The process of data verification in scientific research is often long and complex; add to that the escalated increase in data over the recent years, and the process becomes a very difficult one. Philip Morris International and IBM Research have collaborated to develop the sbv IMPROVER project, to help scientists be able to more quickly and effectively verify and analyze data generated. The sbv IMPROVER project is set up as a series of challenges that is presented to the scientific community. Scientists submit methods and solutions which are then open for public discourse. The public discourse allows the community to come to an agreement on the best possible solution. The project is currently on its third stage. Manuel Peitsch, the VP of Biological Systems Research at Philip Morris International, Research & Development tells Rachel Lim more about the project and its impact on research.

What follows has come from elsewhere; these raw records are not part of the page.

(** Bilinear interpolation between four neighbours, weights in 1/256. *)
Definition bilinear (f : CapturedFrame) (sx wx sy wy c : Z) : Z :=
  (src_px f sx sy c * (256 - wx) * (256 - wy) + src_px f (sx + 1) sy c * wx * (256 - wy) +
   src_px f sx (sy + 1) c * (256 - wx) * wy + src_px f (sx + 1) (sy + 1) c * wx * wy) / 65536.

(** Source position and weight of output coordinate [d], along one axis. *)
Definition axis (s d n : Z) : Z * Z :=
  let p := d * ((s - 1) * 256 / n) in (Z.min (p / 256) (s - 2), p mod 256).

Definition reference_row (f : CapturedFrame) (target : Resolution) (dy : nat) : list Z :=
  let '(sy, wy) := axis (height (resolution f)) (Z.of_nat dy) (height target) in
  mjoin ((fun dx => let '(sx, wx) := axis (width (resolution f)) (Z.of_nat dx) (width target) in
                    (fun c => bilinear f sx wx sy wy c) <$> [0; 1; 2; 3]) <$> seq 0 (Z.to_nat (width target))).

Definition reference_downscale (f : CapturedFrame) (target : Resolution) : list Z :=
  mjoin (reference_row f target <$> seq 0 (Z.to_nat (height target))).

(** ** Lemmas: arithmetic *)

Lemma shiftr_fp z : Z.shiftr z FP_BITS = z / 256.
Proof. unfold FP_BITS. by rewrite Z.shiftr_div_pow2 by lia. Qed.

Lemma land_fp z : Z.land z (FP_ONE - 1) = z mod 256.
Proof. change (FP_ONE - 1) with (Z.ones 8). by rewrite Z.land_ones by lia. Qed.

(** No lane of the horizontal pass overflows its 16 bits. *)
Lemma interpolate_lane a b w :
  u8 a -> u8 b -> 0 <= w < 256 ->
  wrap 16 (wrap 16 (a * (FP_ONE - w)) + wrap 16 (b * w)) = a * (256 - w) + b * w /\
  0 <= a * (256 - w) + b * w <= 255 * 256.
Proof.
  intros Ha Hb Hw. change FP_ONE with 256. unfold u8 in *.
  assert (forall z, 0 <= z <= 65280 -> wrap 16 z = z) as Hw16
    by (intros z Hz; apply wrap_small; change (2 ^ 16) with 65536; lia).
  rewrite (Hw16 (a * (256 - w))), (Hw16 (b * w)), Hw16 by nia. split; [done|nia].
Qed.

Lemma blend_lane t b w :
  0 <= t <= 255 * 256 -> 0 <= b <= 255 * 256 -> 0 <= w < 256 ->
  wrap 8 (Z.shiftr (t * (FP_ONE - w) + b * w) (2 * FP_BITS)) = (t * (256 - w) + b * w) / 65536.
Proof.
  intros Ht Hb Hw. change FP_ONE with 256. change (2 * FP_BITS) with 16.
  rewrite Z.shiftr_div_pow2 by lia. change (2 ^ 16) with 65536. apply wrap_small.
  split; [apply Z.div_pos; nia|]. apply Z.div_lt_upper_bound; [lia|]. change (2 ^ 8) with 256. nia.
Qed.

Lemma round_even_spec x : 0 <= x -> round_even x = x - x mod 2.
Proof.
  intros Hx. unfold round_even. change (Z.lnot 1) with (Z.lnot (Z.ones 1)).
  rewrite <- Z.ldiff_land, Z.ldiff_ones_r by lia. rewrite Z.shiftl_mul_pow2, Z.shiftr_div_pow2 by lia.
  change (2 ^ 1) with 2. pose proof (Z.div_mod x 2). lia.
Qed.

(** ** Lemmas: the row cache *)

Lemma blend_rows_app t1 t2 b1 b2 w :
  length t1 = length b1 -> blend_rows (t1 ++ t2) (b1 ++ b2) w = blend_rows t1 b1 w ++ blend_rows t2 b2 w.
Proof. apply zip_with_app. Qed.

Lemma blend_rows_join {A} (f g : A -> list Z) l w :
  (forall x, length (f x) = length (g x)) ->
  blend_rows (mjoin (f <$> l)) (mjoin (g <$> l)) w = mjoin ((fun x => blend_rows (f x) (g x) w) <$> l).
Proof.
  intros Hl. induction l as [|x l IH]; [done|].
  change (mjoin (f <$> x :: l)) with (f x ++ mjoin (f <$> l)).
  change (mjoin (g <$> x :: l)) with (g x ++ mjoin (g <$> l)).
  rewrite blend_rows_app, IH by done. done.
Qed.

Section CacheProofs.
Context (dat : list Z) (strd sw sh : Z) (xs : list (Z * Z)) (y_ratio : Z) (R : Z -> list Z).
Context (Hrows : forall y, 0 <= y < sh -> fetch_row dat strd sw xs y = Some (R y)).
Context (Hsh : 2 <= sh) (Hratio : 0 <= y_ratio).

Definition cache_ok (c : row_cache) : Prop :=
  (forall y, top_row c = Some y -> top c = R y) /\ (forall y, bot_row c = Some y -> bot c = R y).

Lemma row_is_spec r y : row_is r y = true <-> r = Some y.
Proof. unfold row_is. destruct r as [y'|]; [rewrite Z.eqb_eq|]; split; congruence. Qed.

Lemma ensure_top_ok sy c :
  0 <= sy < sh -> cache_ok c ->
  exists c', ensure_top dat strd sw xs sy c = Some c' /\ cache_ok c' /\ top_row c' = Some sy.
Proof.
  intros Hs [Ht Hb]. unfold ensure_top. destruct (row_is (top_row c) sy) eqn:E1.
  - apply row_is_spec in E1. exists c. repeat split; auto.
  - destruct (row_is (bot_row c) sy) eqn:E2.
    + apply row_is_spec in E2. eexists. split; [done|]. split; [|done].
      split; simpl; [intros y [= <-]; auto|done].
    + rewrite Hrows by done. eexists. split; [done|]. split; [|done].
      split; simpl; [by intros y [= <-]|done].
Qed.

Lemma ensure_bot_ok sy c :
  0 <= sy < sh - 1 -> cache_ok c -> top_row c = Some sy ->
  exists c', ensure_bot dat strd sw xs sy c = Some c' /\ cache_ok c' /\ top c' = R sy /\ bot c' = R (sy + 1).
Proof.
  intros Hs [Ht Hb] Htop. unfold ensure_bot. destruct (row_is (bot_row c) (sy + 1)) eqn:E.
  - apply row_is_spec in E. exists c. repeat split; auto.
  - rewrite Hrows by lia. eexists. split; [done|]. repeat split; simpl; auto. by intros y [= <-].
Qed.

(** The cached loop computes every row from its own two source rows. *)
Lemma scale_rows_ok n dy c :
  0 <= dy -> cache_ok c ->
  scale_rows dat strd sw sh xs y_ratio n dy c
  = Some ((fun k => let y := dy + Z.of_nat k in
             blend_rows (R (row_source sh y_ratio y)) (R (row_source sh y_ratio y + 1)) (row_weight y_ratio y))
          <$> seq 0 n).
Proof.
  revert dy c. induction n as [|n IH]; intros dy c Hdy Hc; [done|]. cbn [scale_rows].
  assert (0 <= row_source sh y_ratio dy < sh - 1) as Hs.
  { unfold row_source. rewrite shiftr_fp. pose proof (Z.div_pos (dy * y_ratio) 256). nia. }
  destruct (ensure_top_ok (row_source sh y_ratio dy) c) as (c1 & -> & Hc1 & Ht); [lia|done|].
  destruct (ensure_bot_ok (row_source sh y_ratio dy) c1) as (c2 & Hb & Hc2 & Htop & Hbot); [lia|done|done|].
  cbn [mbind option_bind]. rewrite Hb. cbn [mbind option_bind]. rewrite IH by (lia || done).
  cbn [mbind option_bind seq fmap list_fmap]. rewrite Htop, Hbot, Z.add_0_r. do 2 f_equal.
  rewrite <- fmap_S_seq. rewrite <- (list_fmap_compose S). apply list_fmap_ext. intros i k Hk. unfold compose.
  by replace (dy + Z.of_nat (S k)) with (dy + 1 + Z.of_nat k) by lia.
Qed.
End CacheProofs.

(** ** Lemmas: one row *)

Lemma slice_ok a n l : 0 <= a -> a + n <= zlen l -> slice a n l = Some (ztake n (zdrop a l)).
Proof. intros Ha Hl. unfold slice. repeat (case_bool; [|lia]). done. Qed.

Lemma nth_zdrop n l i : nth i (zdrop n l) 0 = nth (Z.to_nat n + i) l 0.
Proof. apply nth_skipn. Qed.

Lemma nth_ztake n (l : list Z) i : Z.of_nat i < n -> nth i (ztake n l) 0 = nth i l 0.
Proof.
  intros Hi. unfold ztake. rewrite nth_firstn. destruct (Nat.ltb_spec i (Z.to_nat n)); [done|lia].
Qed.

Lemma nth_u8 l i : Forall u8 l -> u8 (nth i l 0).
Proof.
  intros Hl. destruct (decide (i < length l)%nat) as [Hi|Hi].
  - apply (proj1 (List.Forall_nth u8 l) Hl i 0 Hi).
  - rewrite nth_overflow by lia. unfold u8. lia.
Qed.

Definition pair_at (src : list Z) (x : Z * Z) : list Z := interpolate_pair (ztake 8 (zdrop (fst x * 4) src)) (snd x).

Lemma interpolate_row_ok src xs sw :
  zlen src = sw * 4 -> Forall (fun x => 0 <= fst x <= sw - 2) xs ->
  interpolate_row src xs = Some (mjoin (pair_at src <$> xs)).
Proof.
  intros Hl. induction 1 as [|[sx wx] xs Hx Hxs IH]; [done|]. cbn [interpolate_row].
  rewrite slice_ok by (simpl in *; lia). cbn [mbind option_bind]. rewrite IH. done.
Qed.

Lemma pair_at_length src x : length (pair_at src x) = 4%nat.
Proof. done. Qed.

(** Column positions and weights are those of [axis]. *)
Lemma column_table_axis sw dw :
  2 <= sw <= 65536 -> 0 < dw ->
  column_table sw dw = (fun dx => axis sw (Z.of_nat dx) dw) <$> seq 0 (Z.to_nat dw).
Proof.
  intros Hsw Hdw. unfold column_table. apply list_fmap_ext. intros i dx _. unfold axis.
  rewrite shiftr_fp, land_fp, Z.max_l by lia. change FP_ONE with 256.
  rewrite wrap_small; [done|]. split; [apply Z.div_pos; lia|].
  apply Z.div_lt_upper_bound; [lia|]. change (2 ^ 32) with 4294967296. nia.
Qed.

Lemma axis_bounds s d n :
  2 <= s -> 0 <= d -> 0 < n -> 0 <= fst (axis s d n) <= s - 2 /\ 0 <= snd (axis s d n) < 256.
Proof.
  intros Hs Hd Hn. unfold axis. simpl. pose proof (Z.div_pos ((s - 1) * 256) n).
  pose proof (Z.div_pos (d * ((s - 1) * 256 / n)) 256).
  pose proof (Z.mod_pos_bound (d * ((s - 1) * 256 / n)) 256). nia.
Qed.

Section RowProofs.
Context (f : CapturedFrame).
Let sw := width (resolution f).
Let sh := height (resolution f).
Context (Hu8 : Forall u8 (data f)) (Hsw : 2 <= sw <= 65536) (Hsh : 2 <= sh <= 65536).
Context (Hlen : stride f * sh <= zlen (data f)) (Hstride : sw * 4 <= stride f).

Definition source_row (y : Z) : list Z := ztake (sw * 4) (zdrop (y * stride f) (data f)).

Lemma source_row_len y : 0 <= y < sh -> zlen (source_row y) = sw * 4.
Proof. intros Hy. unfold source_row. rewrite zlen_ztake; [done|]. rewrite zlen_zdrop; nia. Qed.

Lemma fetch_row_ok xs y :
  Forall (fun x => 0 <= fst x <= sw - 2) xs -> 0 <= y < sh ->
  fetch_row (data f) (stride f) sw xs y = Some (mjoin (pair_at (source_row y) <$> xs)).
Proof.
  intros Hxs Hy. unfold fetch_row, src_row. rewrite slice_ok by nia. cbn [mbind option_bind].
  apply (interpolate_row_ok _ _ sw); [by apply source_row_len|done].
Qed.

(** A lane of the horizontal pass, in terms of source pixels. *)
Lemma pair_at_lane y sx wx c :
  0 <= y < sh -> 0 <= sx <= sw - 2 -> 0 <= wx < 256 -> (c < 4)%nat ->
  let v := src_px f sx y (Z.of_nat c) * (256 - wx) + src_px f (sx + 1) y (Z.of_nat c) * wx in
  nth c (pair_at (source_row y) (sx, wx)) 0 = v /\ 0 <= v <= 255 * 256.
Proof.
  intros Hy Hx Hw Hc v.
  assert (forall i, (i < 8)%nat -> nth i (ztake 8 (zdrop (sx * 4) (source_row y))) 0
    = nth (Z.to_nat (y * stride f + sx * 4 + Z.of_nat i)) (data f) 0) as Hn.
  { intros i Hi. rewrite nth_ztake, nth_zdrop by lia. unfold source_row.
    rewrite nth_ztake, nth_zdrop by lia. f_equal. nia. }
  assert (nth c (pair_at (source_row y) (sx, wx)) 0
    = wrap 16 (wrap 16 (src_px f sx y (Z.of_nat c) * (FP_ONE - wx)) +
               wrap 16 (src_px f (sx + 1) y (Z.of_nat c) * wx))) as ->.
  { unfold pair_at, interpolate_pair, src_px. cbn [fst snd].
    replace (y * stride f + (sx + 1) * 4 + Z.of_nat c) with (y * stride f + sx * 4 + Z.of_nat (c + 4)) by lia.
    rewrite <- !Hn by lia. by destruct c as [|[|[|[|c]]]]; [..|lia]. }
  apply interpolate_lane; [apply nth_u8; done..|done].
Qed.

(** Blending two interpolated pixels gives the four bilinear channel values. *)
Lemma blend_pair sx wx sy wy :
  0 <= sx <= sw - 2 -> 0 <= wx < 256 -> 0 <= sy <= sh - 2 -> 0 <= wy < 256 ->
  blend_rows (pair_at (source_row sy) (sx, wx)) (pair_at (source_row (sy + 1)) (sx, wx)) wy
  = (fun c => bilinear f sx wx sy wy c) <$> [0; 1; 2; 3].
Proof.
  intros Hx Hwx Hy Hwy.
  assert (forall c, (c < 4)%nat ->
    wrap 8 (Z.shiftr (nth c (pair_at (source_row sy) (sx, wx)) 0 * (FP_ONE - wy) +
                      nth c (pair_at (source_row (sy + 1)) (sx, wx)) 0 * wy) (2 * FP_BITS))
    = bilinear f sx wx sy wy (Z.of_nat c)) as Hl.
  { intros c Hc. destruct (pair_at_lane sy sx wx c) as [-> H1]; [lia..|].
    destruct (pair_at_lane (sy + 1) sx wx c) as [-> H2]; [lia..|].
    rewrite blend_lane by lia. unfold bilinear. f_equal. ring. }
  change [0; 1; 2; 3] with (Z.of_nat <$> [0%nat; 1%nat; 2%nat; 3%nat]).
  cbn [fmap list_fmap]. rewrite <- !Hl by lia. reflexivity.
Qed.
End RowProofs.

(** ** Lemmas: fitting *)

(** One side of the scaled size: even, at most the exact value, less than two
    below it. *)
Lemma scaled_side s num den :
  2 <= s < 2 ^ 32 -> 0 <= num < 2 ^ 32 -> 0 < den -> s * num / den < 2 ^ 32 ->
  let r := wrap 32 (round_even (wrap 64 (s * num) / den)) in
  r = s * num / den - (s * num / den) mod 2.
Proof.
  intros Hs Hn Hd Hq. assert (0 <= s * num / den) by (apply Z.div_pos; nia).
  rewrite (wrap_small 64) by (change (2 ^ 64) with (2 ^ 32 * 2 ^ 32); nia).
  pose proof (Z.mod_pos_bound (s * num / den) 2). pose proof (Z.mod_le (s * num / den) 2).
  rewrite round_even_spec by done. apply wrap_small. lia.
Qed.

Lemma even_minus_mod z : Z.Even (z - z mod 2).
Proof. exists (z / 2). pose proof (Z.div_mod z 2). lia. Qed.

Lemma even_max2 z : Z.Even z -> Z.Even (Z.max z 2).
Proof. intros H. destruct (Z.max_spec z 2) as [[_ ->]|[_ ->]]; [by exists 1|done]. Qed.

(** What the scaled size satisfies, for the side [a] that limits and the other
    side [b], scaled by [m / a]. *)
Lemma scaled_pair a b m n :
  2 <= a < 2 ^ 32 -> 2 <= b < 2 ^ 32 -> 2 <= m < 2 ^ 32 -> 2 <= n < 2 ^ 32 -> m < a -> m * b <= n * a ->
  let x := Z.max (wrap 32 (round_even (wrap 64 (a * m) / a))) 2 in
  let y := Z.max (wrap 32 (round_even (wrap 64 (b * m) / a))) 2 in
  (Z.Even x /\ Z.Even y) /\ (2 <= x <= m /\ 2 <= y <= n) /\ (x <= a /\ y <= b) /\ m - 1 <= x /\
  (y = 2 \/ - (2 * b) <= x * b - y * a <= 2 * a).
Proof.
  intros Ha Hb Hm Hn Hlt Hle.
  assert (a * m / a = m) as Hx by (rewrite Z.mul_comm; apply Z.div_mul; lia).
  assert (b * m / a <= n) as Hy by (apply Z.div_le_upper_bound; lia).
  assert (b * m / a <= b) as Hyb by (apply Z.div_le_upper_bound; nia).
  rewrite (scaled_side a m a), (scaled_side b m a) by lia. rewrite Hx.
  pose proof (Z.mod_pos_bound m 2). pose proof (Z.mod_pos_bound (b * m / a) 2).
  pose proof (Z.div_mod (b * m) a). pose proof (Z.mod_pos_bound (b * m) a).
  pose proof (Z.div_pos (b * m) a).
  assert (2 <= m - m mod 2) by (destruct (even_minus_mod m) as [k Hk]; lia).
  split; [split; apply even_max2, even_minus_mod|]. rewrite Z.max_l by lia.
  split; [lia|]. split; [lia|]. split; [lia|].
  destruct (Z.max_spec (b * m / a - (b * m / a) mod 2) 2) as [[_ ->]|[_ ->]]; [by left|]. right. nia.
Qed.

Q: What is the sbv IMPROVER project?
A: sbv IMPROVER stands for systems biology verification: Industrial Methodology for PROcess VErification in Research. It is a collaborative effort by Philip Morris International (PMI) R&D and IBM Research, designed to develop a more transparent and robust process for assessing complex scientific data. Using a crowd-sourcing methodology, the project is designed as a series of challenges whereby scientists from around the world actively contribute to the development of an innovative method for the verification of scientific data and concepts in systems biology research.1,2 The project is funded by PMI.
The methodology being explored in sbv IMPROVER has potential applications in many industries –x biotechnology, pharmaceuticals, nutrition and environmental safety to name a few. In theory it could be applied to any area that requires a more meaningful analysis of scientific data. There are no restrictions on where and how the methodology can be used and the impact of sbv IMPROVER is thus far reaching and highly significant.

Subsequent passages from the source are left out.